An expatriate of New Orleans – and professional chef – who has lived in Los Angeles since her childhood, blogs about the journey from New Orleans to Los Angeles back to New Orleans, and points along the way.

”Facebook ”Twitter ”LinkedIn ”RSS” ”Pinterest” ”Google+”

French Apple Tart

By on Dec 28, 2013, 4:14 pm in Food and Drink, Recipes-Sweet | 0 comments

French Apple Tart

I first acquired this French Apple Tart recipe in the 1980’s while attending Peter Kump’s New York Cooking School (since renamed Institute of Culinary Education). I made the tart a couple of times in the early days, but mostly, over the years, I made the filling, which I dubbed Chunky Apple Compote, and used it in many other delicious applications – a topping for blintzes and to replace the traditional applesauce served with potato pancakes, being a couple of them.

Last year, however, for Thanksgiving dinner, my brothers and I were the guests of my friend, Paul, who made an apple tart for dessert. My brothers so enjoyed it, and then turned to me and said, “you never make this”.

“Oh, yes, I do make an apple tart,” I quickly responded, but such is the plight of a baker without a bakeshop. There are so many great desserts, with not enough occasions to make them all.  And yes, my brother, Ric, agreed, “there are so many great desserts that are our favorites, and that you make over and over”. This year, however, they got treated to this simple yet scrumptious apple tart at Christmas dinner.  It’s not too sweet, not too tart, it’s just right, especially when served with the Maple Gelato I made to accompany it. And there’s always the chance that there’ll be a bit of the filling left over to eat later with blintzes.

French Apple Tart

  1. Spread the apple filling/compote in the cooled tart shell. You may have a bit left over, but as I said above, there are good uses for the leftovers.
  2. Place the apple slices in a decorative slightly overlapping pattern on top of the apple filling. Sprinkle the slices lightly with sugar.
  3. Bake in a 375 degree oven until the apple slices are tender and just begin to brown on the edges, about 30-340 minutes.
  4. Allow the tart to cool completely, then glaze the apples with apricot glaze, or strained apricot jam.

Tart Pastry Shell

  • 8 ounces butter
  • 1/2 cup sugar
  • 2 3/4 cups flour
  • 2 egg yolks
  • 1/4 cup heavy cream
  • 1 teaspoon vanilla
  1. In the large bowl of an electric mixer, cream together the butter and sugar until light. Add the vanilla.
  2. Add the egg yolks until, mixing until incorporated.
  3. Add the flour and mix until just blended in, then pour in the cream as the mixer is running.
  4. Dump the pastry dough onto a large piece of plastic wrap, then cover the dough with the plastic wrap,  shaping it into a flattened rectangle.
  5. Refrigerate for at least a couple of hours, or overnight. Take the dough out of the refrigerator and let in come to cool room temperature before rolling it out. When you have rolled it out and put it in a removable bottom tart pan, put in the refrigerator again for at least a half hour to chill again.
  6. In a 375 degree oven, bake the tart dough covered for 10 – 15 minutes covered with a piece of foil and weighted down with pie weights or dry beans. Remove the foil and bake for 5 minutes more, pricking the tart shell in a few spots with a fork.
  7. Allow the tart shell to cool completely.

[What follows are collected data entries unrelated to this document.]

(* ===== verification/Oldsh.v ===== *)
(** * Oldsh: the shell of the earlier course (simplesh.c of ASO16-17)

    Its parser is the one of sh.c, line by line, with room for more arguments and the files
    of [>] and [>>] opened with the modes of the host: an instance of the [Dialect] of [Xsh].
    [run_cmd] is [runcmd] of sh.c but for the commands [pwd], [tee] and [du], which run inside the
    process (what [tee] and [du] do is in [Oldcmd]).  [main] parses in the shell itself,
    looks at the first word for [exit] and [cd], and gives every other line to a child, which
    it waits for five seconds and then kills.  As in [Xshrun] the child runs to its end
    before its parent goes on; the result of [sigtimedwait] is a parameter.  The lines are
    what [readline] returns. *)

From S2P Require Import Prelude Simplesh Shparse Shround Shrun Xsh Xshrun.
Import Xv.
#[local] Open Scope xv6_scope.

Module Old.

(** [MAXARGS], and the flags of [open] in [parse_redirs]. *)
Definition old : Sh.Dialect := {|
  Sh.MAXARGS := 15;
  Sh.open_mode k :=
    match k with
    | R_in => O_RDONLY
    | R_out => Z.lor O_RDWR (Z.lor O_CREAT O_TRUNC)
    | R_append => Z.lor O_RDWR (Z.lor O_CREAT O_APPEND)
    end |}.

(** ** The parser *)

#[local] Existing Instance old.

Definition cmd : Type := Sh.cmd.
Definition gettoken : list Z -> M nat (Z * span) := Sh.gettoken.
Definition peek : list Z -> list Z -> M nat bool := Sh.peek.
Definition parse_redirs : list Z -> nat -> list Sh.redir -> M nat (list Sh.redir) := Sh.parseredirs.
Definition parse_exec : list Z -> nat -> M nat cmd := Xsh.parseexec.
Definition parse_block : list Z -> nat -> M nat cmd := Xsh.parseblock.
Definition parse_pipe : list Z -> nat -> M nat cmd := Xsh.parsepipe.
Definition parse_line : list Z -> nat -> M nat cmd := Xsh.parseline.
Definition nulterminate : cmd -> list Z -> list Z := Xsh.nulterminate.

(** [parse_cmd]: the command, and the line with its words ended. *)
Definition parse_cmd (line : list Z) : outcome nat (cmd * list Z) :=
  (let! c := Xsh.parsecmd line in ret (c, nulterminate c (line ++ [0]))) 0%nat.

End Old.
Import Old.

(** ** Running *)

(** What [sigtimedwait] returns: the signal, [EAGAIN] or another error. *)
Inductive timed : Type := Signal | Again | Failed.

Section System.
Context (fork_ok : Z -> bool) (pipe_ok : nat -> bool) (open_ok : list Z -> Z -> bool) (exec_ok : list (list Z) -> bool) (chdir_ok : list Z -> bool).
Context (home : option (list Z)) (sigtimedwait : Z -> timed).

(** The first word is [pwd], [tee] or [du]. *)
Definition internal (argv : list (list Z)) : bool :=
  match argv with
  | name :: _ => bool_decide (name ∈ [chars "pwd"; chars "tee"; chars "du"])
  | [] => false
  end.

Definition run_internal (argv : list (list Z)) : X unit := fun p w => (Goes tt p, emit (Exec argv (fds p)) w).

(** The case [EXEC] of [run_cmd]. *)
Definition execute (argv : list (list Z)) : X unit :=
  if internal argv then run_internal argv else exec exec_ok argv ;;! exit.

Definition run_cmd (buf : list Z) (c : cmd) : X unit := runcmd fork_ok pipe_ok open_ok S_IRWXU execute buf c.

(** [chdir(NULL)] fails. *)
Definition run_cd (ruta : option (list Z)) : X bool :=
  match (match ruta with Some r => Some r | None => home end) with
  | Some r => chdir chdir_ok r
  | None => xret false
  end.

Definition kill (pid : Z) : X unit := fun p w => (Goes tt p, emit (Kill pid) w).

Definition waitpid (pid : Z) : X Z := fun p w =>
  if bool_decide (pid ∈ children p) then (Goes pid (set_children (filter (fun c => c <> pid) (children p)) p), w) else (Goes (-1) p, w).

(** The parent of [main] after [fork1]; [return EXIT_FAILURE] ends the shell. *)
Definition wait_child (pid : Z) : X unit :=
  (match sigtimedwait pid with
   | Signal => xret tt
   | Again => kill pid
   | Failed => exit
   end) ;;!
  do! r := waitpid pid in
  if r <? 0 then exit else xret tt.

(** [ecmd->argv[0]] with [comando] taken for an [execcmd] whatever it is: in the other structures the
    pointer in its place is that of a command, which begins with its type. *)
Definition cmd_type (c : cmd) : Z :=
  match c with Sh.EXEC _ => 1 | Sh.REDIR _ _ _ _ => 2 | Sh.PIPE _ _ => 3 | Sh.LIST _ _ => 4 | Sh.BACK _ => 5 end.

Definition first_word (buf : list Z) (c : cmd) : option (list Z) :=
  match c with
  | Sh.EXEC [] => None
  | Sh.EXEC (sp :: _) => Some (cstring buf sp.1)
  | Sh.REDIR c _ _ _ | Sh.PIPE c _ | Sh.LIST c _ | Sh.BACK c => Some [cmd_type c]
  end.

(** [ecmd->argv[1]], where [argv[0]] is a word. *)
Definition second_word (buf : list Z) (c : cmd) : option (list Z) :=
  match c with
  | Sh.EXEC (_ :: sp :: _) => Some (cstring buf sp.1)
  | _ => None
  end.

Fixpoint main (lines : list (list Z)) : X unit :=
  match lines with
  | [] => exit
  | line :: rest =>
      match parse_cmd line with
      | Ok (c, buf) _ =>
          match first_word buf c with
          | None => exit
          | Some word =>
              if bool_decide (word = chars "exit") then exit
              else if bool_decide (word = chars "cd") then
                do! r := run_cd (second_word buf c) in
                if r : bool then main rest else exit
              else
                fork1 fork_ok (fun pid =>
                  (if pid =? 0 then run_cmd buf c else xret tt) ;;!
                  wait_child pid ;;! main rest)
          end
      | _ => panic
      end
  end.

End System.

(** ** What a session does *)

Section Spec.
Context (fork_ok : Z -> bool) (pipe_ok : nat -> bool) (open_ok : list Z -> Z -> bool) (exec_ok : list (list Z) -> bool) (chdir_ok : list Z -> bool).
Context (home : option (list Z)) (sigtimedwait : Z -> timed).
Context (Hfork : forall pid, fork_ok pid = true) (Hpipe : forall n, pipe_ok n = true).

(** The programs that run: those that [execvp] finds and the internal ones. *)
Definition runs (argv : list (list Z)) : bool := internal argv || exec_ok argv.

Lemma execute_executes : executes runs (execute exec_ok).
Proof.
  intros argv p w Hc. unfold execute, runs. destruct (internal argv); cbn [orb].
  - rewrite (xbind_goes _ _ _ _ tt p (emit (Exec argv (fds p)) w)) by done. destruct (exit_childless (A := unit) p (emit (Exec argv (fds p)) w) Hc) as (w' & E & [A B C D]).
    exists w'. split; [done|]. cbn in *. split; cbn; [by rewrite A, app_nil_r|done|done|done].
  - destruct (exec_executes exec_ok argv p w Hc) as (w' & E & M). exists w'. split; [|done]. by rewrite (xbind_ended _ _ _ _ _ E).
Qed.

(** The shell reads line after line until [exit], an empty command, a line it cannot parse or a
    directory it cannot change to. *)
Fixpoint old_session (lines : list (list Z)) (m : gmap nat fobj) (n : nat) : deeds :=
  match lines with
  | [] => ([], n, 0%nat)
  | line :: rest =>
      match parse_cmd line with
      | Ok (c, buf) _ =>
          match first_word buf c with
          | None => ([], n, 0%nat)
          | Some word =>
              if bool_decide (word = chars "exit") then ([], n, 0%nat)
              else if bool_decide (word = chars "cd") then
                match (match second_word buf c with Some r => Some r | None => home end) with
                | Some r => if chdir_ok r then both ([Chdir r], n, 0%nat) (old_session rest m) else ([], n, 0%nat)
                | None => ([], n, 0%nat)
                end
              else both (xwires open_ok runs S_IRWXU buf c m n) (old_session rest m)
          end
      | _ => ([], n, 0%nat)
      end
  end.

Lemma parse_cmd_std line c buf s : Forall (fun c => c <> 0) line -> parse_cmd line = Ok (c, buf) s -> Xsh.std_redirs c = true.
Proof.
  intros Hl E. apply bind_ok_inv in E as (c' & s' & E & [= <- <- <-]). pose proof (parse_all_whole (dia := old) line Hl) as H.
  unfold Xsh.parse_all in H. rewrite E in H. apply H.
Qed.

Lemma wait_child_ok pid p w : 0 < pid -> children p = [] -> sigtimedwait pid = Signal -> wait_child sigtimedwait pid (set_children [pid] p) w = (Goes tt p, w).
Proof.
  intros Hp Hc Hs. unfold wait_child. rewrite Hs. unfold xbind, xret, waitpid. cbn [children set_children]. rewrite bool_decide_eq_true_2 by set_solver.
  destruct (Z.ltb_spec pid 0); [lia|]. destruct p as [f cs]. cbn in Hc. subst cs. unfold set_children. cbn. rewrite decide_False by tauto. done.
Qed.

Lemma main_ends lines : forall p w, Forall (Forall (fun c => c <> 0)) lines -> (forall pid, sigtimedwait pid = Signal) -> std_open (fds p) -> children p = [] -> 0 < next_pid w ->
  exists w', main fork_ok pipe_ok open_ok exec_ok chdir_ok home sigtimedwait lines p w = (Ended, w') /\ moved w w' (old_session lines (fds p) (next_pipe w)).
Proof.
  induction lines as [|line rest IH]; intros p w Hl Ht Hs Hc Hw; cbn [main old_session]; [by apply exit_childless|]. apply Forall_cons in Hl as [Hl Hr].
  destruct (parse_cmd line) as [[c buf] s| | | |] eqn:EP; try by apply exit_childless. destruct (first_word buf c) as [word|]; [|by apply exit_childless].
  case_bool_decide; [by apply exit_childless|]. case_bool_decide.
  - unfold run_cd. destruct (match second_word buf c with Some r => Some r | None => home end) as [r|]; [|rewrite (xbind_goes _ _ _ _ false p w) by done; by apply exit_childless].
    unfold chdir at 1. unfold xbind at 1. destruct (chdir_ok r); [|by apply exit_childless]. destruct (IH p (emit (Chdir r) w)) as (w' & E & HM); [done..|].
    exists w'. split; [done|]. apply (moved_both _ (emit (Chdir r) w)); [by split; cbn|done].
  - pose proof (xrun_all fork_ok pipe_ok open_ok runs Hfork Hpipe S_IRWXU _ buf execute_executes c (parse_cmd_std _ _ _ _ Hl EP)) as HR.
    destruct (HR (set_children [] p) (forked w)) as (w1 & E1 & M1); [done|done|cbn; lia|].
    rewrite (fork1_run fork_ok Hfork (run_cmd fork_ok pipe_ok open_ok exec_ok buf c) _ p w w1 Hw E1). rewrite Hc.
    rewrite (xbind_goes _ _ _ _ tt p w1) by (by apply wait_child_ok). apply moved_fork in M1. pose proof (mv_pid _ _ _ M1).
    destruct (IH p w1) as (w2 & E2 & M2); [done|done|done|done|lia|]. exists w2. split; [done|]. by apply (moved_both _ w1).
Qed.

End Spec.

(** ** Properties *)

(** The parser of the earlier shell reads back every command with fewer than fifteen
    arguments in each simple command, written out with spaces; only the parentheses are lost. *)
Fixpoint ungroup (c : scmd) : scmd :=
  match c with
  | S_exec args => S_exec args
  | S_redr c k file => S_redr (ungroup c) k file
  | S_pipe l r => S_pipe (ungroup l) (ungroup r)
  | S_list l r => S_list (ungroup l) (ungroup r)
  | S_back c => S_back (ungroup c)
  | S_subs c => ungroup c
  end.

Lemma plain_old c : plain (dia := old) c = ungroup c.
Proof. induction c as [|c IH k file| | | |]; cbn [plain ungroup]; try congruence. rewrite IH. by destruct k. Qed.

Theorem old_parse_show c : grammar Lline c -> sfew (dia := old) c = true ->
  exists c' buf, parse_cmd (show c) = Ok (c', buf) (length (show c)) /\ xdenote (dia := old) (show c) c' = ungroup c.
Proof.
  intros Hg Hf. destruct (parse_all_show (dia := old) c Hg Hf) as (c' & E & HD). exists c', (nulterminate c' (show c ++ [0])). rewrite <- plain_old.
  split; [|done]. unfold parse_cmd. by rewrite (bind_ok _ _ _ _ _ E).
Qed.

(** C27: A session of the earlier shell, when no child takes longer than the time it waits: the
    lines are run in order, each in a child that is waited for, with [cd] in the shell
    itself; the programs of a line, the internal ones too, run with exactly the descriptors that its
    pipes and redirections give them, and no process is left that was not waited for, but one
    for each [&].  The session ends at [exit], at an empty command, at a line that does not parse
    or at a directory that cannot be changed to. *)
Theorem old_main_session fork_ok pipe_ok open_ok exec_ok chdir_ok home sigtimedwait lines p w :
  (forall pid, fork_ok pid = true) -> (forall n, pipe_ok n = true) -> (forall pid, sigtimedwait pid = Signal) ->
  Forall (Forall (fun c => c <> 0)) lines -> std_open (fds p) -> children p = [] -> 0 < next_pid w ->
  exists w', main fork_ok pipe_ok open_ok exec_ok chdir_ok home sigtimedwait lines p w = (Ended, w') /\
    let '(did, _, behind) := old_session open_ok exec_ok chdir_ok home lines (fds p) (next_pipe w) in
    events w' = events w ++ did /\ orphans w' = (orphans w + behind)%nat.
Proof.
  intros Hf Hp Ht Hl Hs Hc Hw. destruct (main_ends fork_ok pipe_ok open_ok exec_ok chdir_ok home sigtimedwait Hf Hp lines p w Hl Ht Hs Hc Hw) as (w' & E & [A _ C _]).
  exists w'. split; [done|]. by destruct (old_session _ _ _ _ _ _ _) as [[e n] o].
Qed.

(** An empty line ends the shell. *)
Lemma empty_line_ends fork_ok pipe_ok open_ok exec_ok chdir_ok home sigtimedwait rest p w : children p = [] ->
  exists w', main fork_ok pipe_ok open_ok exec_ok chdir_ok home sigtimedwait ([] :: rest) p w = (Ended, w') /\ events w' = events w.
Proof. intros Hc. cbn. eexists. by split. Qed.

(** ** Witnesses *)

Definition old_process : process := mk_process (<[0%nat := Std 0]> (<[1%nat := Std 1]> (<[2%nat := Std 2]> ∅))) [].
Definition old_lines : list (list Z) := [chars "cd"; chars "du -b | tee out"; chars "(cat >> log; ls)&"; chars "exit"; chars "ls"].

Lemma old_main_session_witness :
  exists w', main (fun _ => true) (fun _ => true) (fun _ _ => true) (fun _ => true) (fun _ => true) (Some (chars "/root")) (fun _ => Signal) old_lines old_process (mk_world 3 0 [] 0) = (Ended, w') /\
    events w' = [
      Chdir (chars "/root");
      Exec [chars "du"; chars "-b"] (<[1%nat := Pipe_write 0]> (fds old_process));
      Exec [chars "tee"; chars "out"] (<[0%nat := Pipe_read 0]> (fds old_process));
      Exec [chars "cat"] (<[1%nat := Opened (chars "log") 0x442 S_IRWXU]> (fds old_process));
      Exec [chars "ls"] (fds old_process) ] /\ orphans w' = 1%nat.
Proof.
  destruct (old_main_session (fun _ => true) (fun _ => true) (fun _ _ => true) (fun _ => true) (fun _ => true) (Some (chars "/root")) (fun _ => Signal) old_lines old_process (mk_world 3 0 [] 0))
    as (w' & E & _); [done|done|done|by_decide|split; by eexists|done|done|]. exists w'. split; [exact E|]. vm_compute in E. injection E as <-. by split; vm_compute.
Defined.

Lemma old_parse_show_witness :
  let c := S_redr (S_subs (S_exec [chars "ls"; chars "-l"])) R_append (chars "out") in
  exists c' buf, parse_cmd (show c) = Ok (c', buf) (length (show c)) /\ xdenote (dia := old) (show c) c' = ungroup c.
Proof.
  apply old_parse_show; [|done].
  assert (Hw : forall s, bool_decide (s <> [] /\ Forall (fun c => is_word c = true) s) = true -> word s)
    by (intros s H; by apply bool_decide_eq_true in H).
  cbn -[chars]. repeat first [apply Hw; reflexivity|reflexivity|discriminate|by left|by right|progress cbn; lia|constructor].
Defined.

Yield- 2 10 inch pastry tart shells

 

Chunky Apple Compote

Add to a large saucepan:

@ 3 pounds apples, peeled, cored and diced
1/2 cup sugar
1 t. cinnamon
1-2 tablespoons water may be added to prevent sticking while the apples cook, if necessary

Cook covered over medium heat for 16-18 minutes, until apples are softened and reduced by about a third, but still retain a chunky texture.

Then stir in:

1/2 cup golden raisins
1/3 cup apricot jam
1/4 cup Calvados *
3  tablespoons unsalted butter
Zest of 1 lemon, grated
A healthy squeeze of lemon juice, to taste

Cook another 15-20 minutes over low heat, until further reduced and thickened.

Yields 3- 4 cups

* Calvados is a French apple brandy which can be found at fine liquor stores. If you cannot find it, substitute Apple Jack.